Integrating electronic health records and polygenic risk to identify genetically unrelated comorbidities of schizophrenia that might be modifiable

Background Schizophrenia patients have substantial comorbidity contributing to reduced life expectancy of 10-20 years. Identifying modifiable comorbidities could improve rates of premature mortality. Conditions that frequently co-occur but lack shared genetic risk with schizophrenia are more likely to be products of treatment, behavior, or environmental factors and therefore enriched for potentially modifiable associations. Methods Phenome-wide comorbidity was calculated from electronic health records (EHR) of 250,000 patients across two independent healthcare institutions (Vanderbilt University Medical Center and Mass General Brigham) and association with schizophrenia polygenic risk scores (PRS) across the same phenotypes in linked biobanks.

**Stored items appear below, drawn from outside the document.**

(* ===== verification/RbTree.v ===== *)
(** * The interface of the ordered trees of rbtree(3) (sys/rbtree.h)

    The implementation of these trees is not among the sources, so they are a
    class: the operations that priocscan uses, and the laws that state their
    documented behaviour.  Ordered lists are an instance of both. *)

From S2P Require Export Prelude Bufq.

(** A comparison of nodes that rbtree(3) accepts: a total order. *)
Record node_order (cmp : buf → buf → Z) : Prop := {
  no_refl x : cmp x x = 0;
  no_antisym x y : cmp x y < 0 ↔ 0 < cmp y x;
  no_trans x y z : cmp x y < 0 → cmp y z < 0 → cmp x z < 0;
}.

(** A comparison of nodes with a key that agrees with it. *)
Definition key_order (cmp : buf → buf → Z) (ck : buf → Z) : Prop :=
  ∀ x y, cmp x y < 0 → ck x ≤ ck y.

(** [rb_tree_insert_node] returns the node that is on the tree;
    [rb_tree_min] is [rb_tree_iterate(t, NULL, RB_DIR_LEFT)], and
    [rb_tree_nodes] the traversal of [RB_TREE_FOREACH]. *)
Class RbTree (T : Type) := {
  rb_tree_init : T;
  rb_tree_insert_node : (buf → buf → Z) → T → buf → T * buf;
  rb_tree_find_node_geq : (buf → Z) → T → option buf;
  rb_tree_min : T → option buf;
  rb_tree_remove_node : T → buf → T;
  rb_tree_nodes : T → list buf;
}.

Class RbTreeLaws (T : Type) `{RbTree T} := {
  rb_ok : (buf → buf → Z) → T → Prop;
  rb_init_ok cmp : rb_ok cmp rb_tree_init ∧ rb_tree_nodes rb_tree_init = [];
  rb_insert_ok cmp t bp :
    node_order cmp → rb_ok cmp t → (∀ x, x ∈ rb_tree_nodes t → cmp x bp ≠ 0) →
    let '(t', r) := rb_tree_insert_node cmp t bp in
    r = bp ∧ rb_ok cmp t' ∧ rb_tree_nodes t' ≡ₚ bp :: rb_tree_nodes t;
  rb_geq_ok cmp ck t :
    node_order cmp → key_order cmp ck → rb_ok cmp t →
    match rb_tree_find_node_geq ck t with
    | Some x => x ∈ rb_tree_nodes t ∧ 0 ≤ ck x ∧
        (ck x = 0 ∨ ∀ y, y ∈ rb_tree_nodes t → 0 ≤ ck y → cmp x y ≤ 0)
    | None => ∀ y, y ∈ rb_tree_nodes t → ck y < 0
    end;
  rb_min_ok cmp t :
    node_order cmp → rb_ok cmp t →
    match rb_tree_min t with
    | Some x => x ∈ rb_tree_nodes t ∧ ∀ y, y ∈ rb_tree_nodes t → cmp x y ≤ 0
    | None => rb_tree_nodes t = []
    end;
  rb_remove_ok cmp t x :
    rb_ok cmp t → distinct (rb_tree_nodes t) → x ∈ rb_tree_nodes t →
    rb_ok cmp (rb_tree_remove_node t x) ∧
    rb_tree_nodes t ≡ₚ x :: rb_tree_nodes (rb_tree_remove_node t x);
}.

(** ** Ordered lists are such trees *)

Fixpoint list_insert_node (cmp : buf → buf → Z) (l : list buf) (bp : buf) : list buf * buf :=
  match l with
  | [] => ([bp], bp)
  | x :: rest =>
    if cmp x bp =? 0 then (l, x)
    else if 0 <? cmp x bp then (bp :: l, bp)
    else let '(rest, r) := list_insert_node cmp rest bp in (x :: rest, r)
  end.
Fixpoint list_find_geq (ck : buf → Z) (l : list buf) : option buf :=
  match l with
  | [] => None
  | x :: rest => if 0 <=? ck x then Some x else list_find_geq ck rest
  end.

#[export] Instance list_tree : RbTree (list buf) := {|
  rb_tree_init := [];
  rb_tree_insert_node := list_insert_node;
  rb_tree_find_node_geq := list_find_geq;
  rb_tree_min := head;
  rb_tree_remove_node l x := remove_buf x l;
  rb_tree_nodes l := l;
|}.

Definition node_sorted (cmp : buf → buf → Z) (l : list buf) : Prop :=
  StronglySorted (λ x y, cmp x y < 0) l.

Lemma node_sorted_cons cmp x l :
  node_sorted cmp (x :: l) ↔ node_sorted cmp l ∧ ∀ y, y ∈ l → cmp x y < 0.
Proof.
  unfold node_sorted. split.
  - intros [? Hf]%StronglySorted_inv. split; [done|]. by apply Forall_forall.
  - intros [? Hf]. constructor; [done|]. by apply Forall_forall.
Qed.

#[export] Instance node_sorted_dec cmp l : Decision (node_sorted cmp l).
Proof.
  induction l as [|x l IH]; [left; constructor|].
  destruct IH as [Hl|Hl]; [|right; intros [? _]%node_sorted_cons; done].
  destruct (decide (Forall (λ y, cmp x y < 0) l)) as [Hf|Hf].
  - left. constructor; done.
  - right. intros [_ Hx]%node_sorted_cons. apply Hf. by apply Forall_forall.
Defined.

Lemma list_insert_node_ok cmp l bp :
  node_order cmp → node_sorted cmp l → (∀ x, x ∈ l → cmp x bp ≠ 0) →
  ∃ l', list_insert_node cmp l bp = (l', bp) ∧ l' ≡ₚ bp :: l ∧ node_sorted cmp l'.
Proof.
  intros Ho. induction l as [|x l IH]; intros Hs Hne; simpl.
  { exists [bp]. split_and!; try done. apply node_sorted_cons. split; [done|set_solver]. }
  apply node_sorted_cons in Hs as [Hs Hx].
  destruct (Z.eqb_spec (cmp x bp) 0) as [E|E]; [by destruct (Hne x ltac:(set_solver))|].
  destruct (Z.ltb_spec 0 (cmp x bp)) as [Hlt|Hge].
  - exists (bp :: x :: l). split_and!; try done. apply (no_antisym _ Ho) in Hlt.
    apply node_sorted_cons. split; [by apply node_sorted_cons|].
    intros y [->|Hy]%elem_of_cons; [done|]. eapply (no_trans _ Ho); [done|by apply Hx].
  - destruct IH as (l'&->&Hp&Hs'); [done|set_solver|]. exists (x :: l'). split_and!; [done| |].
    + rewrite Hp. apply perm_swap.
    + apply node_sorted_cons. split; [done|]. intros y Hy. rewrite Hp in Hy.
      apply elem_of_cons in Hy as [->|Hy]; [lia|by apply Hx].
Qed.

Lemma list_find_geq_ok cmp ck l :
  node_order cmp → key_order cmp ck → node_sorted cmp l →
  match list_find_geq ck l with
  | Some x => x ∈ l ∧ 0 ≤ ck x ∧ (ck x = 0 ∨ ∀ y, y ∈ l → 0 ≤ ck y → cmp x y ≤ 0)
  | None => ∀ y, y ∈ l → ck y < 0
  end.
Proof.
  intros Ho Hk. induction l as [|x l IH]; intros Hs; simpl; [set_solver|].
  apply node_sorted_cons in Hs as [Hs Hx]. destruct (Z.leb_spec 0 (ck x)) as [Hle|Hlt].
  - split; [set_solver|]. split; [done|]. right.
    intros y [->|Hy]%elem_of_cons _; [rewrite (no_refl _ Ho); lia|]. specialize (Hx y Hy). lia.
  - specialize (IH Hs). destruct (list_find_geq ck l) as [z|].
    + destruct IH as (Hin&H1&H2). split; [set_solver|]. split; [done|].
      destruct H2 as [|H2]; [by left|right]. intros y [->|Hy]%elem_of_cons Hck; [lia|by apply H2].
    + intros y [->|Hy]%elem_of_cons; [done|by apply IH].
Qed.

Lemma node_sorted_remove cmp x l : node_sorted cmp l → node_sorted cmp (remove_buf x l).
Proof.
  induction l as [|y l IH]; simpl; [done|]. intros [Hs Hy]%node_sorted_cons.
  case_match; [done|]. apply node_sorted_cons. split; [by apply IH|].
  intros z Hz%remove_buf_subset. by apply Hy.
Qed.

#[export] Program Instance list_tree_laws : RbTreeLaws (list buf) := {|
  rb_ok := node_sorted;
|}.
Next Obligation. intros cmp. split; [constructor|done]. Qed.
Next Obligation.
  intros cmp l bp Ho Hs Hne. simpl. destruct (list_insert_node_ok cmp l bp Ho Hs Hne) as (l'&->&?&?).
  done.
Qed.
Next Obligation. intros. by apply list_find_geq_ok. Qed.
Next Obligation.
  intros cmp l Ho Hs. simpl. destruct l as [|x l]; [done|]. apply node_sorted_cons in Hs as [_ Hx].
  split; [set_solver|]. intros y [->|Hy]%elem_of_cons; [rewrite (no_refl _ Ho); lia|].
  specialize (Hx y Hy). lia.
Qed.
Next Obligation.
  intros cmp l x Hs Hd Hin. simpl in *. split; [by apply node_sorted_remove|].
  by apply remove_buf_perm, find_buf_elem.
Qed.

Results Schizophrenia comorbidity was significantly correlated across institutions (r=0.85) and the 77 identified comorbidities were consistent with prior literature. Overall, comorbidity and PRS associations were significantly correlated (r=0.55, p=1.29x10-118). However, directly testing for the absence of genetic effects identified 36 comorbidities having significantly equivalent schizophrenia PRS distributions between cases and controls. This set included phenotypes known to be consequences of antipsychotic medications(e.g., “movement disorders”) or of the disease such as reduced hygiene (e.g., diseases of the nail) validating the approach. It also highlighted phenotypes with less clear causal relationships and minimal genetic effect such as tobacco use disorder and diabetes. Conclusions This work demonstrates the consistency and robustness of EHR-based schizophrenia comorbidities across independent institutions and with the existing literature. It identifies known and novel comorbidities with an absence of shared genetic risk indicating other causes that might be modifiable and where further study of causal pathways could improve outcomes for patients.